Convenience Makefile

The Makefile found in the repository only contains a number of convenience targets and its use is entirely optional. It will create a subdirectory build and run cmake to configure the project. The executable will be located in build/run. The convenience Makefile contains the following additional targets:

  • make debug: switch to debug build and compile program
  • make release: switch to release build and compile program
  • make edit_cache: runs ccmake in the build directory

Executable and runtime parameter files

After compiling ryujin you should end up with an executable located in the build directory at build/run/ryujin. The executable takes a parameter file location as single (optional) argument. If run without an argument it will try to open a parameter file ryujin.prm in the working directory of the executable (that is build/run):

cd build/run
./ryujin # uses ryujin.prm
./ryujin my_parameter_file.prm

You can find a number of example parameter files in the prm subdirectory.

Specifically, the prm/verification subdirectory contains parameter files and baseline output vectors that document expected error and convergence rates for various analytical solutions.

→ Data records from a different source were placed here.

(** Outside special cases the value that is rounded lies inside the
    limits. *)
Lemma limited_range (cfg : Config) (t : Q) :
  minSollTemp cfg <= maxSollTemp cfg ->
  let t1 := if Js.ltb (maxSollTemp cfg) t then maxSollTemp cfg else t in
  minSollTemp cfg
  <= (if Js.ltb t1 (minSollTemp cfg) then minSollTemp cfg else t1)
  <= maxSollTemp cfg.
Proof.
  intros Hmm t1. unfold t1.
  destruct (Js.ltb (maxSollTemp cfg) t) eqn:E1.
  - apply ltb_lt in E1.
    destruct (Js.ltb (maxSollTemp cfg) (minSollTemp cfg)) eqn:E2.
    + apply ltb_lt in E2. lra.
    + lra.
  - apply ltb_ge in E1.
    destruct (Js.ltb t (minSollTemp cfg)) eqn:E2.
    + lra.
    + apply ltb_ge in E2. lra.
Qed.

(** X15.  Outside the special cases (window open, heating period off), and
    with [minSollTemp <= maxSollTemp], the setpoint that [main] sends lies
    within a quarter degree of the limits, whatever the sensors and modules
    add; when both limits are multiples of 0.5, as in the script's
    configuration, it lies inside the limits. *)
Theorem setpoint_within_limits (cfg : Config) (store : gmap string Js.value) :
  snd (Room.baseTemperature (room cfg) (Room.collect (room cfg) store))
  = false ->
  minSollTemp cfg <= maxSollTemp cfg ->
  (minSollTemp cfg - (1 # 4)
   <= neueSollTemp zuNahAmTaupunkt cfg store
   <= maxSollTemp cfg + (1 # 4))
  /\ (forall a b : Z,
        minSollTemp cfg == inject_Z a / 2 ->
        maxSollTemp cfg == inject_Z b / 2 ->
        minSollTemp cfg
        <= neueSollTemp zuNahAmTaupunkt cfg store
        <= maxSollTemp cfg).
Proof.
  intros Hsonder Hmm. unfold neueSollTemp.
  destruct (Room.baseTemperature (room cfg) (Room.collect (room cfg) store))
    as [base sonder].
  simpl in Hsonder. subst sonder. simpl negb. cbv iota.
  set (t := dynamicAdjustments zuNahAmTaupunkt cfg _ _ base).
  unfold finalize. simpl negb. cbv iota.
  pose proof (limited_range cfg t Hmm) as Hlim. cbv zeta in Hlim.
  set (limited := if Js.ltb _ (minSollTemp cfg) then _ else _) in *.
  rewrite Qred_correct. split.
  - pose proof (round_error (limited * 2)) as [He1 He2]. split.
    + apply Qle_shift_div_l; lra.
    + apply Qle_shift_div_r; lra.
  - intros a b Ha Hb.
    assert (Ha' : inject_Z a == minSollTemp cfg * 2) by (rewrite Ha; field).
    assert (Hb' : inject_Z b == maxSollTemp cfg * 2) by (rewrite Hb; field).
    assert (Hgrid : inject_Z a <= limited * 2 <= inject_Z b) by lra.
    destruct (round_on_grid _ a b Hgrid) as [Hr1 Hr2].
    rewrite Zle_Qle in Hr1, Hr2. rewrite Qred_correct. split.
    + apply Qle_shift_div_l; lra.
    + apply Qle_shift_div_r; lra.
Qed.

All configurations compare the simulation result at final time to a known analytic solution and record the normalized L1, L2, and L\infty error norms (summed up over all components). All test configurations should be run with double floating point precision.

The prm/benchmarks directory contains parameter files for well known and popular benchmark configurations. These configurations typically do not have an analytical solution, but the expected solution structure is well known. They are thus usually compared in the eyeball norm. For example, to run the Mach 3 cylinder with 2.36M gridpoints on a machine with 16 cores and two threads per core you could use:

cd build/run
DEAL_II_NUM_THREADS=2 mpirun -np 16 ryujin prm/benchmarks/euler-mach3-cylinder-2d.prm

Warning: This is a rather large computation. For quick tests you might want to decrease the resolution by lowering the number set by set mesh refinement in the prm file.

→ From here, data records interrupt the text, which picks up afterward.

Lemma chunkSingleLine_never_returns_witness :
  chunker.chunkSingleLine_run (text:=text7) 1000 opts_5_5
    (mkByteSlice (Examples.bytesOf "abcdefgh") [])
  = None.
Proof.
  apply (ChunkerMore.chunkSingleLine_never_returns (text:=text7)).
  - simpl. lia.
  - simpl. lia.
  - vm_compute. discriminate.
Defined.

Lemma chunkSingleLine_returns_witness :
  exists cs,
    chunker.chunkSingleLine (text:=text7) Examples.opts_20_5 testSlice
    = Some (Returned (cs, None)).
Proof.
  apply (ChunkerMore.chunkSingleLine_returns (text:=text7)).
  - simpl. lia.
  - vm_compute. reflexivity.
Defined.


Lemma Process_returns_chunked_content_witness :
  exists pc,
    proc.Process (text:=text7) readTest detectNone stripNone processor0 entry0
    = Some (Returned (pc, None))
    /\ length (ptypes.Content pc) = length Examples.testContent
    /\ ptypes.Content pc <> Examples.testContent
    /\ (2 <= length (ptypes.Chunks pc))%nat.
Proof.
  destruct (ProcFacts.Process_returns_chunked_content (text:=text7)
              readTest detectNone stripNone processor0 entry0 testSlice)
    as (pc & H1 & _ & H2 & _ & _ & H3).
  - reflexivity.
  - reflexivity.
  - reflexivity.
  - simpl. lia.
  - unfold Int64.max_int. simpl. lia.
  - vm_compute. reflexivity.
  - exists pc. split; [exact H1|]. split; [exact H2|]. split.
    + vm_compute in H1. injection H1 as <-. vm_compute. discriminate.
    + apply H3; simpl; lia.
Defined.

Lemma Configure_stops_at_first_error_witness :
  scanopts.Configure [WithMaxFiles 5; WithMaxFileSize (-1); WithMaxFiles 7] Examples.scanner0
  = (mkScanner (with_MaxFiles (opts Examples.scanner0) 5),
     Some "configuring scanner: max file size must be non-negative"%string)
  /\ applyOptions [WithMaxFiles 5; WithMaxFileSize (-1); WithMaxFiles 7] Examples.scanner0
     = (None, Some "max file size must be non-negative"%string).
Proof.
  destruct (ScanOptsFacts.Configure_stops_at_first_error
              [WithMaxFiles 5] (WithMaxFileSize (-1)) [WithMaxFiles 7] Examples.scanner0
              (mkScanner (with_MaxFiles (opts Examples.scanner0) 5))
              (mkScanner (with_MaxFiles (opts Examples.scanner0) 5))
              "max file size must be non-negative"%string)
    as (H1 & H2 & _).
  - reflexivity.
  - reflexivity.
  - split; [exact H1 | exact H2].
Defined.

(** The scanner [New] makes from the default options, configured with a
    list that fails at its second option, and sent to scan. *)
Definition scanner1 : Scanner :=
  match New (scanopts.DefaultOptions (text:=text7) (fpath:=path7)) with
  | (Some s, _) => s
  | (None, _) => Examples.scanner0
  end.

Lemma made_limits_not_negative_witness :
  0 <= types.MaxFileSize
         (opts (scanopts.Scan
                  (fst (scanopts.Configure [WithMaxFiles 5; WithMaxFileSize (-1)] scanner1))
                  (types.mkScanOptions "" [] (-3) 0)))
  /\ 0 <= types.MaxFiles
            (opts (scanopts.Scan
                     (fst (scanopts.Configure [WithMaxFiles 5; WithMaxFileSize (-1)] scanner1))
                     (types.mkScanOptions "" [] (-3) 0))).
Proof.
  apply (ScanOptsFacts.made_limits_not_negative (text:=text7) (fpath:=path7)).
  apply scanopts.made_Scan. apply scanopts.made_Configure.
  - apply (scanopts.made_New (scanopts.DefaultOptions (text:=text7) (fpath:=path7))).
    + repeat constructor.
    + reflexivity.
  - repeat constructor.
Defined.
(** * Discord status server: the gateway session engine of [server.js]

    A shallow embedding of [src/server.js]: the [DiscordConnection] class,
    the in-memory tables [activeConnections] and [clientWebSockets], the HTTP
    endpoints under [/api] and the client notification socket.  The second
    variant of the server ([src/unnamed/part_000]) is the same program without
    [notifyClient], [startKeepAlive] and the client socket.

    Node runs every callback to completion on one thread, so the program is
    modelled as a transition function [step] taking the state of the process
    and one event of the event loop (an HTTP request, an event of a socket, a
    timer firing) to the next state.  Calls that leave the program
    ([ws.send], [ws.close], [setInterval], [clearInterval], [setTimeout],
    [res.json]) are appended to a log, in the order the code makes them.

    The lookup endpoint [/api/spotify-info] and the activity that the client
    script ([src/unnamed/part_001], [updateStatus]) composes from its form are
    functions of the reply of the remote endpoint. *)

From Stdlib Require Import ZArith String Ascii List Bool.
From stdpp Require Import base option list gmap strings.

Local Open Scope string_scope.
Local Open Scope list_scope.
Local Open Scope Z_scope.

(** ** Strings

    JavaScript strings are compared here only against ASCII prefixes and cut
    at the ASCII separators [/] and [:], which works the same on the bytes of
    a UTF-8 string as on UTF-16 code units. *)

(** [s.startsWith(p)] *)
Fixpoint startsWith (s p : string) {struct p} : bool :=
  match p with
  | EmptyString => true
  | String a p' =>
      match s with
      | EmptyString => false
      | String b s' => Ascii.eqb a b && startsWith s' p'
      end
  end.

(** [s.split(sep)] for a separator of one character: never empty. *)
Fixpoint split (sep : ascii) (s : string) : list string :=
  match s with
  | EmptyString => [EmptyString]
  | String ch rest =>
      if Ascii.eqb ch sep then EmptyString :: split sep rest
      else match split sep rest with
           | [] => [String ch EmptyString]
           | seg :: segs => String ch seg :: segs
           end
  end.

(** [arr.pop()]: the last element, [None] for [undefined]. *)
Definition pop (arr : list string) : option string := last arr.

(** Truthiness of a string-or-absent value: [undefined], [null] and the empty
    string are falsy. *)
Definition truthy (v : option string) : bool :=
  match v with
  | Some s => negb (String.eqb s "")
  | None => false
  end.

(** [function extractSpotifyImageId(url)] *)
Definition extractSpotifyImageId (url : option string) : option string :=
  match url with
  | None => None
  | Some u =>
      if negb (truthy url) then None
      else if startsWith u "https://i.scdn.co/image/" then pop (split "/" u)
      else if startsWith u "spotify:" then pop (split ":" u)
      else None
  end.

(** ** Activities and frames *)

(** The result of [parseInt]: an integer or [NaN]. *)
Inductive JsNumber := NaN | Num (z : Z).

(** The [activity] object of an update request, with the fields the client
    script sends: strings, any of which may be missing. *)
Record ActivityData := {
  name : option string;
  type : option string;
  details : option string;
  state : option string;
  imageUrl : option string;
  imageText : option string
}.

(** The [assets] object of an activity on the wire. *)
Record Assets := {
  large_image : option string;
  large_text : option string
}.

(** One entry of [activities] on the wire. *)
Record Activity := {
  a_name : option string;
  a_type : JsNumber;
  a_details : option string;
  a_state : option string;
  a_assets : Assets
}.

(** The [d] object of a presence update. *)
Record Presence := {
  since : Z;
  activities : list Activity;
  status : string;
  afk : bool
}.

(** The [properties] object of an identify frame. *)
Record Properties := {
  os : string;
  browser : string;
  device : string
}.

Inductive FrameData :=
  | DSequence (s : option Z)
  | DIdentify (token : string) (properties : Properties)
  | DPresence (p : Presence).

(** A frame handed to [JSON.stringify] and [ws.send]. *)
Record Frame := {
  op : Z;
  d : FrameData
}.

(** ** The state of the process *)

(** [ws.readyState] *)
Inductive ReadyState := CONNECTING | OPEN | CLOSING | CLOSED.

#[global] Instance ReadyState_eq_dec : EqDecision ReadyState.
Proof. solve_decision. Defined.

(** An object of [class DiscordConnection].  References to sockets and
    timers are numbers; [None] is [null]. *)
Record DiscordConnection := {
  token : string;
  sessionId : string;
  ws : option nat;
  heartbeatTask : option nat;
  lastSequence : option Z;
  heartbeatAcked : bool;
  shouldReconnect : bool;
  currentActivity : option ActivityData;
  keepAliveTask : option nat
}.

(** [constructor(token, sessionId)] *)
Definition newDiscordConnection (tok sid : string) : DiscordConnection :=
  {| token := tok; sessionId := sid; ws := None; heartbeatTask := None;
     lastSequence := None; heartbeatAcked := true; shouldReconnect := true;
     currentActivity := None; keepAliveTask := None |}.

(** A gateway socket made by one call of [connect()]: what the program reads
    of it ([readyState]) and the connection object its handlers close over.
    The promise of that call has the number of the socket. *)
Record WebSocket := {
  readyState : ReadyState;
  owner : nat
}.

Inductive PromiseState := Pending | Fulfilled | Rejected (message : option string).

Inductive TimerKind := HeartbeatTimer | KeepAliveTimer.

(** A timer started by [setInterval]: its callback closes over [this]. *)
Record Interval := {
  kind : TimerKind;
  timerOwner : nat;
  delay : Z
}.

(** A socket of the client notification server, with the variable
    [clientSessionId] of its handler. *)
Record ClientSocket := {
  clientReadyState : ReadyState;
  clientSessionId : option string
}.

(** Messages of the notification channel. *)
Inductive ClientMessage :=
  | hello
  | status_message (connected : option bool) (activity : option ActivityData)
  | discord_ready
  | discord_disconnected
  | status_updated (activity : option ActivityData)
  | session_ended.

(** Bodies given to [res.json]. [connected] is [None] when the expression
    [connection.ws && ...] is [null]; the outer [None] of [activity] in
    [StatusBody] is a body without the property [currentActivity]. *)
Inductive Body :=
  | ErrorBody (error : string) (message : option string)
  | ConnectBody (sid : string) (message : string)
  | SuccessBody (message : string)
  | StatusBody (connected : option bool) (activity : option (option ActivityData)).

Record Response := {
  statusCode : nat;
  body : Body
}.
Lemma unknown_family_maps_to_zero_and_is_collected_witness :
  batadv_mcast_mla_br_addr_cpy (Config true true) snoop_unknown = eth_zero /\
  In eth_zero
     (snd (fst (bridge_collect_loop (Config true true) BATADV_MLA_MAX
                  [snoop_unknown; snoop_C; snoop_unknown] 0 0 [mac_A]
                  kernel0))) /\
  length (filter (eth_eqb eth_zero)
     (snd (fst (bridge_collect_loop (Config true true) BATADV_MLA_MAX
                  [snoop_unknown; snoop_C; snoop_unknown] 0 0 [mac_A]
                  kernel0)))) = 1%nat /\
  In (Tt_local_add eth_zero)
     (tt (fst (fst (tt_update_update (priv_of dev_plain 1 [mac_A])
                      [eth_zero; mac_A] kernel0)))).
Proof.
  destruct (unknown_family_maps_to_zero_and_is_collected
              (Config true true) snoop_unknown BATADV_MLA_MAX
              [snoop_C; snoop_unknown] 0 0
              [mac_A] kernel0 (priv_of dev_plain 1 [mac_A])
              [eth_zero; mac_A] kernel0)
    as [Z0 [C R]].
  - discriminate.
  - discriminate.
  - destruct C as [C1 [_ C3]]; [reflexivity | discriminate |].
    split; [exact Z0|]. split; [exact C1|]. split.
    + apply C3. intros [Q|[]]. discriminate Q.
    + apply R.
      * left. reflexivity.
      * intros [Q|[]]. discriminate Q.
Defined.

(** ** The capacity of the candidate list and of the announced list *)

You can obtain a full list of supported runtime parameters and their default values by invoking the ./ryujin executable without creating a ryujin.prm in the path:

% ./ryujin
[INFO] initiating flux capacitor
[INFO] Default parameter file »ryujin.prm« not found.
[INFO] Creating template parameter files...
% ls
[...]
default_parameters-euler-2d-description.prm
default_parameters-navier_stokes-2d-description.prm
default_parameters-shallow_water-2d-description.prm
default_parameters-euler_aeos-2d-description.prm
default_parameters-scalar_conservation-2d-description.prm

Consult the above parameter files with detailed annotated configuration options (and their 1d and 3d counterparts) for details.

Output file format

ryujin supports outputting temporal snapshots in .vtu format. (In principle you can modify ryujin to output any file format supported by deal.II, have a look at source/vtu_output.template.h) You can use Paraview to open and inspect .vtu files, which you can install via your package manager or obtain here.

ryujin has some rudimentary support for outputting instantaneous, time averaged, or space integrated primitive values (and their second moments) on user defined level sets.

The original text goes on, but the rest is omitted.